**PROMPT:** Exactly as they appear below, repeat the lines from the one with "between its critical" through the one with "Definition maximumFragmentDecisions : Z", and no others.

Saved entries:
----------------------------------------
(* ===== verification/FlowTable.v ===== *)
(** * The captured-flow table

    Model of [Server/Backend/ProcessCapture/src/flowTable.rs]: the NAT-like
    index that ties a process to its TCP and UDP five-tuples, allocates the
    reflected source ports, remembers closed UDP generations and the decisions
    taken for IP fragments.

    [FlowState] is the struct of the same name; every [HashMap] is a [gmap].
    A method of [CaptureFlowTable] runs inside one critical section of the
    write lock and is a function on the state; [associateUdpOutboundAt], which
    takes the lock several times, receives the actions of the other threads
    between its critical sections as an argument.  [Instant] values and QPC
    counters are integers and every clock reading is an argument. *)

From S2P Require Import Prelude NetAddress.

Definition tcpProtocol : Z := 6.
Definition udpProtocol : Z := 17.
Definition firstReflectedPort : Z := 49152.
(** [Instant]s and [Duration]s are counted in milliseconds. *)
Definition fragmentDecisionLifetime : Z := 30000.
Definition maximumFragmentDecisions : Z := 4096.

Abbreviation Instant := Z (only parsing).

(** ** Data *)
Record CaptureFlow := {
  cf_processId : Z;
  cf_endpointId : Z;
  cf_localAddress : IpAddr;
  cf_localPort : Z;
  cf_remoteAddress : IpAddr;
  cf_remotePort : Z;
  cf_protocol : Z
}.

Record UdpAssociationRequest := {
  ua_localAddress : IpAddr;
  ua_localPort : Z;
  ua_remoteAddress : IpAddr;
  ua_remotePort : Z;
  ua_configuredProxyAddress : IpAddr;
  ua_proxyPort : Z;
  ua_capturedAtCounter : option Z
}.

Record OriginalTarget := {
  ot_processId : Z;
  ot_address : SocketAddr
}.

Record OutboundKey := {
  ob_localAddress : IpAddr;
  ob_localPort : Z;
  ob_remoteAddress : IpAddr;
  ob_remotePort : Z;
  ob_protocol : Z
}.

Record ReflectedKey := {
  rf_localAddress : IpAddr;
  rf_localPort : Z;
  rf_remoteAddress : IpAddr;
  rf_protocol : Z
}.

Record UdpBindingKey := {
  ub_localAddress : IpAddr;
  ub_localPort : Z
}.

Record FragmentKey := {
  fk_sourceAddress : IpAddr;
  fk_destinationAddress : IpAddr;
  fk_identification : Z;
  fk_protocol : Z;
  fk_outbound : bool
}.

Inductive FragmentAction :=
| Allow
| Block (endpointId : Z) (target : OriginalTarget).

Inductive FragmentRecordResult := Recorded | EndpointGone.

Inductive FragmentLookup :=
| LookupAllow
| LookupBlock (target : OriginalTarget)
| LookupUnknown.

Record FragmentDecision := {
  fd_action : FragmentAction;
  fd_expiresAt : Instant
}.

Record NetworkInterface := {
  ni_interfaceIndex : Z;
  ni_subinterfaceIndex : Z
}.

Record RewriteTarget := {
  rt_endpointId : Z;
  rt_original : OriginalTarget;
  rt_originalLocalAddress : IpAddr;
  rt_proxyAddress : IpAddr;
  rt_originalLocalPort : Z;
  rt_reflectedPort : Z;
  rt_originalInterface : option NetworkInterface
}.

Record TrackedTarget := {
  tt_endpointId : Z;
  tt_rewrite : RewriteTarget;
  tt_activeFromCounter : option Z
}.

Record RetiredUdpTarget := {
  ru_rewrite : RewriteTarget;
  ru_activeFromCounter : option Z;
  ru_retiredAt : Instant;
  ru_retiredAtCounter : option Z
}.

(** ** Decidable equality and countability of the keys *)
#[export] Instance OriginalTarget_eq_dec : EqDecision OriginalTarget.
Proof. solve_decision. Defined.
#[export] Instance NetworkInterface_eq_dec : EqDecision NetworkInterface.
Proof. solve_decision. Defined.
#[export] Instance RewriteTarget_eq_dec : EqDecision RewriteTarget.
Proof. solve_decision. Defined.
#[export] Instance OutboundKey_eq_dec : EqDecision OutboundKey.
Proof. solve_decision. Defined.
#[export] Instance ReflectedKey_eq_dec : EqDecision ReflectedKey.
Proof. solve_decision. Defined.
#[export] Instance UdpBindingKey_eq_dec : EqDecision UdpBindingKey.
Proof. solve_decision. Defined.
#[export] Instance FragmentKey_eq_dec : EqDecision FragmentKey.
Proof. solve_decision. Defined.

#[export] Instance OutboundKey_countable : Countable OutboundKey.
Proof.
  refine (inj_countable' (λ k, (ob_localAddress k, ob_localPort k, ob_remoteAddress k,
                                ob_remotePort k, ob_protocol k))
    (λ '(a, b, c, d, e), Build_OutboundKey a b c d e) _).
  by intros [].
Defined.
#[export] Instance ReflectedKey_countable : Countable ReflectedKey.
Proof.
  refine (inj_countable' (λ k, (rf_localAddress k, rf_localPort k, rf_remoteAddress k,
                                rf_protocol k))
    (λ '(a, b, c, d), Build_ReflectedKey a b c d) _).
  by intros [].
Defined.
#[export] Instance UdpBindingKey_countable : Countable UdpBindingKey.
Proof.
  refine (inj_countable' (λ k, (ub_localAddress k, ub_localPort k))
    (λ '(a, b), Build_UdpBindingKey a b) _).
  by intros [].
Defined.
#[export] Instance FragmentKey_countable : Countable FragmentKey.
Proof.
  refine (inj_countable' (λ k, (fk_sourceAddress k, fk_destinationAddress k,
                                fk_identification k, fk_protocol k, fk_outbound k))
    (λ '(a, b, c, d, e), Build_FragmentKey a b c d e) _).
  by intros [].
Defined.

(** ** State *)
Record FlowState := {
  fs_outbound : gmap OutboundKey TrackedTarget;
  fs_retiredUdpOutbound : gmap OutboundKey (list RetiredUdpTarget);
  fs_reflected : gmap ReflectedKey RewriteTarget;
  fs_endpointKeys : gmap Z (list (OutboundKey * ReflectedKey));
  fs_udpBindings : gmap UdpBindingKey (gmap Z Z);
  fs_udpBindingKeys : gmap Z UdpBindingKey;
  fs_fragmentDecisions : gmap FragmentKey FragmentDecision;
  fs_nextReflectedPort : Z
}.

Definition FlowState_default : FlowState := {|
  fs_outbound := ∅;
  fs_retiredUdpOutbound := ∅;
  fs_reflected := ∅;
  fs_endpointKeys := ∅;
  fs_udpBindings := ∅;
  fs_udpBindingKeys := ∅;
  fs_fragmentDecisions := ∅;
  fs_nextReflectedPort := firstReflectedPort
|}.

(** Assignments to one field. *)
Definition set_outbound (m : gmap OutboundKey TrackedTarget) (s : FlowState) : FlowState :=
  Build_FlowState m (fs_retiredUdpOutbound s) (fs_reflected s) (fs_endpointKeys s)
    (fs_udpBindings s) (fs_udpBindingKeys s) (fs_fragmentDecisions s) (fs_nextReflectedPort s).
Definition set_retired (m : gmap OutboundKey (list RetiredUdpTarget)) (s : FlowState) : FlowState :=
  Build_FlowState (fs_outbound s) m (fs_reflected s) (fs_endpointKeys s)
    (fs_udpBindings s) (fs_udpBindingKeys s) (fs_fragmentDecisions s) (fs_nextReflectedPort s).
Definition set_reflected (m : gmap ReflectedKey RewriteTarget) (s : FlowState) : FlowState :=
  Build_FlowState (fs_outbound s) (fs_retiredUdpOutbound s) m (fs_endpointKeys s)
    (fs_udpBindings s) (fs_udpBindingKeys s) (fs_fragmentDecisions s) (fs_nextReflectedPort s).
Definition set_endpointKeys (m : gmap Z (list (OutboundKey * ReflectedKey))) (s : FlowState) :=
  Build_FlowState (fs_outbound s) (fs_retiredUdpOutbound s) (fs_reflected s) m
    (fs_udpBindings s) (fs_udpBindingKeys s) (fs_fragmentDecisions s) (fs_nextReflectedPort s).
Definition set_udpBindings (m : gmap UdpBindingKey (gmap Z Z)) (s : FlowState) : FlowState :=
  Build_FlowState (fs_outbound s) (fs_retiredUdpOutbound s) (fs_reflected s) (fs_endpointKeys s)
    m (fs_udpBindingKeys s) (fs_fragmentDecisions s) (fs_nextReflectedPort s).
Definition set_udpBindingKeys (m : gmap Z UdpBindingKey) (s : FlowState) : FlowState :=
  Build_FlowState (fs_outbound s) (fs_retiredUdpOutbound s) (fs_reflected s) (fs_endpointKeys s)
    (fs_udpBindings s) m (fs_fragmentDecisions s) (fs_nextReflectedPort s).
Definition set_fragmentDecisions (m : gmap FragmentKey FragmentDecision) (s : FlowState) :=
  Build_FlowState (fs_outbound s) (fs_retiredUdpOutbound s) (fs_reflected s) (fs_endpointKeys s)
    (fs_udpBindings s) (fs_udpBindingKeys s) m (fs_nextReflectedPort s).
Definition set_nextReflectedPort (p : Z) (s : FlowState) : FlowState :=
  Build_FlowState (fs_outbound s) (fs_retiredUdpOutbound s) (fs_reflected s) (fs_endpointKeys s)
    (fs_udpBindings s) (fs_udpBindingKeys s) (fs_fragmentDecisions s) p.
----------------------------------------
**RESPONSE TO THE TASK:**
    between its critical sections as an argument.  [Instant] values and QPC
    counters are integers and every clock reading is an argument. *)

From S2P Require Import Prelude NetAddress.

Definition tcpProtocol : Z := 6.
Definition udpProtocol : Z := 17.
Definition firstReflectedPort : Z := 49152.
(** [Instant]s and [Duration]s are counted in milliseconds. *)
Definition fragmentDecisionLifetime : Z := 30000.
Definition maximumFragmentDecisions : Z := 4096.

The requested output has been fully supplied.